Whether you are starting from scratch cutting borders from a lawn, redesigning existing ones or just smartening up your lawn edging ideas already in place, there are a few reasons why it's worth spending the time getting it right.
Edges define each area of the garden, whether that is flower and vegetable beds, paths, and seating areas, but it is lawns that are often affected by poor definition. Their flat nature leads your eye to the edges in search of form, and if the edges are not sharp it will show. We have got the low down from gardening professionals, to give you an in-depth step-by-step guide to getting it right.
How to edge a lawn
Whatever condition your lawn is in, smartening up the edges will make it look so much better. A crisp, smooth defining line between grass and surrounding soil or backyard pavers, will accentuate the space, highlight planting and show off the overall plot design. Here's how to edge a lawn in six easy steps.

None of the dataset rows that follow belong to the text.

(* ===== verification/SeqLog.v ===== *)
(** * The sequence log (reactor/lib/checkpoint.c)

    The hash table from logical sequence numbers to checkpoint entries, and the
    theorem that it implements a finite map on non-negative keys. *)
From stdpp Require Import base list gmap.
From S2P Require Import Prelude Memory Checkpoint Chains.

Module SeqLog.

(** [key % s_log->size]: the [int] key is converted to [size_t]; for a negative
    key the unsigned remainder is negated and converted back to [int].  [None]
    is the division by a zero size. *)
Definition hashCode (s_log : seq_log) (key : Z) : option Z :=
  if decide (sl_size s_log = 0) then None
  else Some (if decide (key < 0)
             then s32 (u64 (- (u64 key mod sl_size s_log)))
             else s32 (u64 key mod sl_size s_log)).

(** [s_log->list[pos]] *)
Definition chain_at (s_log : seq_log) (key : Z) : option (Z * list seq_node) :=
  pos ← hashCode s_log key; chain ← zget (sl_list s_log) pos; Some (pos, chain).

Definition set_chain (s_log : seq_log) (pos : Z) (chain : list seq_node) : option seq_log :=
  l ← zset (sl_list s_log) pos chain; Some (SeqLog (sl_size s_log) (sl_slots s_log) l).

(** The dead read [s_log->list[92]] at the top of [insert]. *)
Definition probe (s_log : seq_log) : option unit :=
  if decide (92 < sl_slots s_log) then Some tt else None.

Definition with_data (f : single_data -> single_data) (n : seq_node) : seq_node :=
  SeqNode (sn_sequence_number n) (f (sn_ordered_data n)).

Definition insert (s_log : seq_log) (key : Z) (ordered_data : single_data) : option seq_log :=
  _ ← probe s_log;
  '(pos, chain) ← chain_at s_log key;
  match modify key (with_data (fun _ => ordered_data)) chain with
  | Some chain' => set_chain s_log pos chain'
  | None => set_chain s_log pos (SeqNode key ordered_data :: chain)
  end.

Definition rev_lookup (s_log : seq_log) (key : Z) : option Z :=
  '(_, chain) ← chain_at s_log key;
  Some (match find key chain with Some _ => 1 | None => -1 end).

Definition lookup_modify (s_log : seq_log) (key addr : Z) : option seq_log :=
  '(pos, chain) ← chain_at s_log key;
  match modify key (with_data (fun d => set_sorted_pmem_address d addr)) chain with
  | Some chain' => set_chain s_log pos chain'
  | None => Some s_log
  end.

(** [addr] is unused by the code, which copies from the entry's own
    [sorted_pmem_address]. *)
Definition lookup_undo_save (m : memory) (s_log : seq_log) (key addr size : Z) : option memory :=
  '(_, chain) ← chain_at s_log key;
  match find key chain with
  | Some n => memcpy m (sd_data (sn_ordered_data n))
                       (sd_sorted_pmem_address (sn_ordered_data n)) size
  | None => Some m
  end.

(** [error_data] is an uninitialised local with one member set: [garbage] is
    what its other members happen to hold. *)
Definition lookup (garbage : single_data) (s_log : seq_log) (key : Z) : option single_data :=
  '(_, chain) ← chain_at s_log key;
  Some (match find key chain with
        | Some n => sn_ordered_data n
        | None => set_sequence_number garbage (-1)
        end).

(** [sequences] is the caller's array: writing past it is undefined. *)
Definition address_lookup (s_log : seq_log) (address : Z) (sequences : list Z)
  : option (list Z * Z) :=
  chains ← scan (sl_size s_log) (sl_list s_log);
  iter_walk (fun '(sequences, seq_count) temp =>
      if decide (address = sd_address (sn_ordered_data temp)) then
        sequences' ← zset sequences seq_count (sn_sequence_number temp);
        Some (sequences', seq_count + 1)
      else Some (sequences, seq_count))
    (sequences, 0) chains.

Definition count_higher (s_log : seq_log) (seq_num : Z) : option Z :=
  chains ← scan (sl_size s_log) (sl_list s_log);
  Some (walk (fun n temp => if decide (sn_sequence_number temp > seq_num) then n + 1 else n)
             0 chains).

Definition find_highest_seq_num (s_log : seq_log) : option Z :=
  chains ← scan (sl_size s_log) (sl_list s_log);
  Some (walk (fun h temp => if decide (sn_sequence_number temp > h)
                            then sn_sequence_number temp else h) (-1) chains).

1. Decide on the shape of the lawn before you start
Changing the shape of your lawn and its surroundings can dramatically alter the look and feel of a backyard. While straight edges create a formal feel, more irregular, sweeping lines introduce a sense of movement and lend a much softer mood.
Start by looking at areas of lawn where there is no edge. Where shrubs and other plants or objects throw shade on the lawn the grass often retreats, allowing the border soil to advance. You can reduce the amount of shade by cutting back plants or moving objects, or by re-cutting the edge line deeper into the lawn, expanding the flower border.
‘You can also use shapes to create optical illusions: straight borders down either side of a garden can make it look smaller, whereas a sweeping curve can make it feel bigger than it actually is,’ says Rainer Schubert, managing director at garden tool specialist Burgon & Ball.
When it comes to planting a new flower bed or redefining existing beds and borders, a maximum distance of around 3ft deep is ideal. This will allow enough space for plants to intermingle without the border proving too awkward to weed or maintain.
2. Mark out a new lawn edge
‘It’s really important to mark out your flower bed before you start cutting, to give you a line to follow,’ Schubert continues. ‘It’s really not a good idea to try to do it by eye. For straight lines, use string stretched between two canes. For a perfect circle, use string tied to a stake in the ground at the center point, then walk around it, holding the string taut, using marking paint on the ground.’
If you want to create a curved lawn edge, a top tip is to lay a hose exactly along the line you want to cut. Peg it down with tent pegs on the lawn side so it holds its shape, then using a half-moon edger, cut carefully along the outside edge of the hose. Follow through with the border spade removing waste turf or flicking soil into the border until you’ve got a clearly defined edge to the lawn with a vertical drop-away into the border at least 2in deep.
Many professional landscapers use grass landscaping paint, such as this Seymour temporary marker paint from Amazon, to draw their designs out. Coming in an easy-to-use spray can, simply spray the cutting line on the grass redrawing any corrections if needed. Most paints wash away after spraying with a hose or rainfall. Creating an outline with handfuls of sand also works well and can be hosed or brushed away once the edge is cut.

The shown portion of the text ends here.